Nesse sentido, Fabiana Fontes revela que cada paciente pode ter uma análise mais minuciosa do corpo, o que indica que o IMC não deve ser sempre o único fator em pauta.

"No consultório, por exemplo, eu utilizo a bioimpedância, que é um método que avalia separado a porcentagem de gordura, massa muscular, água corporal e peso. Dessa forma, consigo ter um diagnóstico mais preciso para determinados grupos de população", reforça a especialista. 

Ele é seguro?

Já segundo a médica endocrinologista Ana Flavia Torquato, a medida do IMC pode ser vista com maior frequência a nível populacional.

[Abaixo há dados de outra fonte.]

(* ===== verification/Catchup.v ===== *)
(** * Publishing and catching up

    A node that has closed the ledgers of a history publishes its bucket list;
    another node, new or behind, applies the archive and has the ledger of the
    history and the bucket list of the publisher. *)

From stdpp Require Import prelude list gmap functions sorting.
From Stdlib Require Import ZArith Lia.
From S2P Require Import Prelude Numeric Exchange LedgerEntries Buckets BucketMerge BucketChain BucketList BucketLevels BucketSizes.
From S2P Require Import BucketListSafety BucketApply HistoryArchive ApplyBuckets BucketCheck CatchupSafety.
Local Open Scope Z_scope.

(** ** The ledgers of a history *)

(** The ledger after the first [m] batches *)
Definition ledgerAt (bs : list Batch) (m : Z) : LedgerMap := ledgerAfter ∅ (take (Z.to_nat m) bs).

Lemma ledgerAt_start bs : ledgerAt bs 0 = ∅.
Proof. done. Qed.

Lemma ledgerAt_nat bs m : ledgerAt bs (Z.of_nat m) = ledgerAfter ∅ (take m bs).
Proof. unfold ledgerAt. by rewrite Nat2Z.id. Qed.

Lemma ledgerAt_next bs m b :
  bs !! m = Some b → ledgerAt bs (Z.of_nat (S m)) = afterBatch (ledgerAt bs (Z.of_nat m)) (b_init b) (b_live b) (b_dead b).
Proof. intros E. rewrite !ledgerAt_nat, (take_S_r _ _ _ E). unfold ledgerAfter. by rewrite foldl_app. Qed.

Lemma batchesOk_lookup P db bs m b :
  batchesOk P db bs → bs !! m = Some b → batchOk (ledgerAfter db (take m bs)) (b_init b) (b_live b) (b_dead b).
Proof.
  revert P db m. induction bs as [|c bs IH]; intros P db m; [done|]. intros (_ & H2 & H3). destruct m as [|m]; simpl; [by intros [= ->]|].
  intros E. by apply (IH _ _ m H3).
Qed.

Lemma batchesStamped_lookup n bs m b : batchesStamped n bs → bs !! m = Some b → stamped (n + Z.of_nat (S m)) (b_init b) (b_live b).
Proof.
  revert n m. induction bs as [|c bs IH]; intros n m; [done|]. intros [H1 H2]. destruct m as [|m]; cbn [lookup list_lookup].
  - by intros [= ->].
  - intros E. replace (n + Z.of_nat (S (S m))) with (n + 1 + Z.of_nat (S m)) by lia. by apply IH.
Qed.

(** What a key is after a batch *)
Lemma afterBatch_get db i l d k :
  NoDup (keyOf <$> batchEntries true i l d) →
  afterBatch db i l d !! k = match getEntry k (batchEntries true i l d) with Some e => entryState e | None => db !! k end.
Proof. intros Hn. unfold afterBatch. apply afterEntries_get; [done|apply batchEntries_plain]. Qed.

Lemma ledgerAt_stamps P bs :
  batchesOk P ∅ bs → batchesStamped 0 bs → stampsOk (ledgerAt bs) (Z.of_nat (length bs)).
Proof.
  intros Hok Hst m k e Hm. rewrite <- (Z2Nat.id m) by lia. assert (Z.to_nat m ≤ length bs)%nat as Hle by lia. clear Hm.
  revert k e. generalize dependent (Z.to_nat m). intros x Hle. induction x as [|x IH]; intros k e; [by rewrite ledgerAt_nat|].
  destruct (lookup_lt_is_Some_2 bs x ltac:(lia)) as [b Eb]. rewrite (ledgerAt_next _ _ _ Eb). pose proof (batchesOk_lookup _ _ _ _ _ Hok Eb) as [Hn _].
  rewrite afterBatch_get by done. destruct (getEntry k _) as [c|] eqn:Ec.
  - intros E. pose proof (getEntry_key _ _ _ Ec) as (Hin & Hp & Hk). split; [rewrite <- Hk; by apply plain_live_key|].
    assert (lastModifiedLedgerSeq e = Z.of_nat (S x)) as El.
    { apply (batchesStamped_lookup _ _ _ _ Hst Eb). unfold batchEntries in Hin. rewrite !elem_of_app, !list_elem_of_fmap in Hin.
      destruct Hin as [(y & -> & Hy)|[(y & -> & Hy)|(y & -> & Hy)]]; simplify_eq/=; set_solver. }
    split; [lia|]. intros m' Hm'. assert (m' = Z.of_nat (S x)) as -> by lia. rewrite (ledgerAt_next _ _ _ Eb), afterBatch_get, Ec by done. done.
  - intros E. destruct (IH ltac:(lia) k e E) as (H1 & H2 & H3). split; [done|]. split; [lia|]. intros m' Hm'.
    destruct (decide (m' = Z.of_nat (S x))) as [->|]; [|apply H3; lia]. rewrite (ledgerAt_next _ _ _ Eb), afterBatch_get, Ec by done. done.
Qed.

(** ** Nodes that have closed ledgers of the history *)

Section History.
Context (hash : list BucketEntry → Z).
Hypothesis Hempty : hash [] = 0.
Hypothesis Hnonempty : ∀ b, b ≠ [] → hash b ≠ 0.
Context (bs : list Batch) (stamps : Prop).
Hypothesis Hok : batchesOk FIRST_PROTOCOL_SHADOWS_REMOVED ∅ bs.
Hypothesis Hlen : Z.of_nat (length bs) ≤ UINT32_MAX.
Hypothesis Hstamps : stamps → batchesStamped 0 bs.
Notation protocolAt m := (lastProtocol FIRST_PROTOCOL_SHADOWS_REMOVED (take m bs)).

Lemma batchesOk_take P db cs m : batchesOk P db cs → batchesOk P db (take m cs).
Proof using. revert P db m. induction cs as [|c cs IH]; intros P db [|m]; simpl; try done. intros (H1 & H2 & H3). split_and!; auto. Qed.

Lemma batchesStamped_take n cs m : batchesStamped n cs → batchesStamped n (take m cs).
Proof using. revert n m. induction cs as [|c cs IH]; intros n [|m]; simpl; try done. intros (H1 & H2). split; auto. Qed.

(** The list after the first [m] ledgers depends on the batches alone. *)
Lemma history_run m :
  (m ≤ length bs)%nat →
  ∃ A, ListInv (ledgerAt bs) stamps (protocolAt m) (Z.of_nat m) (ledgerAt bs (Z.of_nat m)) A ∧
    ∀ evs, omap batchOf evs = take m bs → ∃ ls, runNode hash 0 evs newBucketList = Ok ls ∧ rep hash ls A.
Proof using Hempty Hnonempty Hok Hlen Hstamps.
  intros Hm. assert (length (take m bs) = m) as Hl by (rewrite length_take; lia).
  destruct (run_ok (ledgerAt bs) stamps (ledgerAt_start bs) hash Hempty Hnonempty (take m bs) FIRST_PROTOCOL_SHADOWS_REMOVED 0 ∅ emptyLevels)
    as (A & Hinv & Hrun); [done|lia|lia| |intros H; by apply batchesStamped_take, Hstamps|apply new_list_inv|by apply batchesOk_take|].
  { intros k Hk. rewrite Z.add_0_l, ledgerAt_nat, take_take. f_equal. f_equal. lia. }
  rewrite Hl, Z.add_0_l in Hinv. exists A. split; [by rewrite ledgerAt_nat|]. intros evs E. apply (Hrun evs newBucketList E). apply new_list_rep.
Qed.
End History.

(** ** What a new node and a node behind start from *)

Lemma covers_none_eq St stamps lo hi : covers St stamps lo hi None → St hi = St lo.
Proof. intros [_ H]. apply map_eq. intros k. apply (H k). Qed.

Lemma bucket_empty P x : good P x → concrete x = [] → x = None.
Proof.
  destruct x as [[v l]|]; [|done]. intros [H _ _]. unfold concrete, bucketOf. simpl in *.
  rewrite (proj2 (Z.leb_le _ _)); [done|]. unfold FIRST_PROTOCOL_SHADOWS_REMOVED, FIRST_PROTOCOL_SUPPORTING_INITENTRY_AND_METAENTRY in *. lia.
Qed.

Section Start.
Context (hash : list BucketEntry → Z).
Hypothesis Hempty : hash [] = 0.
Hypothesis Hnonempty : ∀ b, b ≠ [] → hash b ≠ 0.
Context (St : Z → LedgerMap) (P n : Z) (A : nat → AbsLevel).
Hypothesis Hn : 1 ≤ n.
Hypothesis Hst : stampsOk St n.
Hypothesis Hst0 : St 0 = ∅.
Hypothesis Hinv : ListInv St True P n (St n) A.

(** A bucket of the archive that differs from the node's spans ledgers. *)
Lemma snap_spans j : (j < 11)%nat → is_Some (asn (A j)) → snapSize n j ≠ 0.
Proof using Hn Hinv.
  intros Hj H. apply (lv_snap _ _ _ _ _ _ (inv_level _ _ _ _ _ _ Hinv j Hj)) in H as [H1 H2]. unfold kNumLevels in H1.
  pose proof (snapSize_pos n j ltac:(lia) H2). lia.
Qed.

Lemma curr_spans j : (j < 11)%nat → is_Some (ac (A j)) → currSize n j ≠ 0.
Proof using Hn Hinv.
  intros Hj H. apply (lv_curr _ _ _ _ _ _ (inv_level _ _ _ _ _ _ Hinv j Hj)) in H. pose proof (currSize_pos n j ltac:(lia) H). lia.
Qed.

(** The ledger before the buckets that are not empty is empty. *)
Lemma empty_above j :
  (j ≤ 11)%nat → (∀ i, (j ≤ i < 11)%nat → ac (A i) = None ∧ asn (A i) = None) → St (newestCurr n j) = ∅.
Proof using Hst0 Hinv.
  intros Hj. remember (11 - j)%nat as d eqn:Ed. revert j Hj Ed. induction d as [|d IH]; intros j Hj Ed H.
  { replace j with 11%nat by lia. by rewrite newestCurr_last. }
  destruct (H j ltac:(lia)) as [Ec Es]. destruct (inv_level _ _ _ _ _ _ Hinv j ltac:(lia)) as [_ _ _ Hc Hs]. rewrite Ec in Hc. rewrite Es in Hs.
  rewrite (covers_none_eq _ _ _ _ Hc), (covers_none_eq _ _ _ _ Hs). apply IH; [lia|lia|]. intros i Hi. apply H. lia.
Qed.

(** *** A new node *)

Lemma delete_nothing o : deleteObjectsModifiedOnOrAfterLedger o ∅ = ∅.
Proof using. apply map_filter_empty. Qed.

Lemma newBucketList_at j l : newBucketList !! j = Some l → mCurr l = [] ∧ mSnap l = [] ∧ mLevel l = Z.of_nat j.
Proof using.
  unfold newBucketList. rewrite list_lookup_fmap. destruct (seqZ 0 kNumLevels !! j) as [i|] eqn:E; [|done]. apply lookup_seqZ in E as [-> _].
  by intros [= <-].
Qed.

Lemma same_empty j x : (j < 11)%nat → x = ac (A j) ∨ x = asn (A j) → hash (concrete x) = hash [] ↔ x = None.
Proof using Hempty Hnonempty Hinv.
  intros Hj Hx. split; [|by intros ->]. intros E. apply (bucket_empty P); [by apply (archive_good _ _ _ _ _ _ j x Hinv)|].
  destruct (concrete x) as [|b l] eqn:Ex; [done|]. exfalso. rewrite Hempty in E. by apply (Hnonempty (b :: l)).
Qed.

Lemma new_above j : (j ≤ 11)%nat → sameAbove hash A newBucketList j → St (newestCurr n j) = ∅.
Proof using Hempty Hnonempty Hst0 Hinv.
  intros Hj H. apply empty_above; [done|]. intros i Hi. destruct (lookup_lt_is_Some_2 newBucketList i) as [l El]; [done || (change (length newBucketList) with 11%nat; lia)|].
  destruct (H i l Hi El) as [H1 H2]. destruct (newBucketList_at i l El) as (Ec & Es & _). unfold sameSnap, sameCurr in *. rewrite Ec in H2. rewrite Es in H1.
  split; [apply (same_empty i); [lia|by left|done]|apply (same_empty i); [lia|by right|done]].
Qed.

Lemma new_starts inMemory o : St o = ∅ → startsAt inMemory St n ∅ o.
Proof using. intros E k. left. unfold startDb. rewrite delete_nothing, E. by destruct inMemory. Qed.

Lemma new_snap inMemory j l :
  (j < 11)%nat → newBucketList !! j = Some l → sameAbove hash A newBucketList (S j) → ¬ sameSnap hash A j l →
  snapSize n j ≠ 0 ∧ startsAt inMemory St n ∅ (newestCurr n (S j)).
Proof using Hempty Hnonempty Hst0 Hinv Hn.
  intros Hj El Hab Hne. destruct (newBucketList_at j l El) as (_ & Es & _). split; [|apply new_starts, new_above; [lia|done]].
  apply snap_spans; [done|]. unfold sameSnap in Hne. rewrite Es in Hne. destruct (asn (A j)); [by eexists|done].
Qed.

Lemma new_curr inMemory j l :
  (j < 11)%nat → newBucketList !! j = Some l → sameAbove hash A newBucketList (S j) → sameSnap hash A j l → ¬ sameCurr hash A j l →
  currSize n j ≠ 0 ∧ startsAt inMemory St n ∅ (newestSnap n j).
Proof using Hempty Hnonempty Hst0 Hinv Hn.
  intros Hj El Hab Hs Hne. destruct (newBucketList_at j l El) as (Ec & Es & _). unfold sameSnap, sameCurr in *. rewrite Es in Hs. rewrite Ec in Hne.
  split; [apply curr_spans; [done|]; destruct (ac (A j)); [by eexists|done]|]. apply new_starts.
  apply (same_empty j) in Hs as Hs'; [|done|by right]. destruct (inv_level _ _ _ _ _ _ Hinv j Hj) as [_ _ _ _ Hcov]. rewrite Hs' in Hcov.
  rewrite (covers_none_eq _ _ _ _ Hcov). apply new_above; [lia|done].
Qed.

Lemma new_all : sameAbove hash A newBucketList 0 → ∅ = St n.
Proof using Hempty Hnonempty Hst0 Hinv.
  intros H. rewrite <- (new_above 0 ltac:(lia) H). f_equal. unfold newestCurr. simpl. lia.
Qed.

Lemma new_numbered : numbered newBucketList.
Proof using. split; [done|]. intros i l E. by apply newBucketList_at in E as (_ & _ & E). Qed.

"Nesses casos o valor se correlaciona bem com a quantidade de gordura corpórea, e um aumento a partir de 25, que é a faixa do sobrepeso, já tem implicações para a saúde e redução de sobrevida; essa redução de sobrevida se acentua quanto mais alto é o índice, mostrando que há sim uma importância em calcular seu valor. No entanto, só o IMC é um índice simplificado, pois em um determinado indivíduo ele não consegue determinar a quantidade ou percentual de gordura, nem onde a gordura está localizada; esses dois parâmetros são muito importantes para definir o prognóstico e risco de doenças".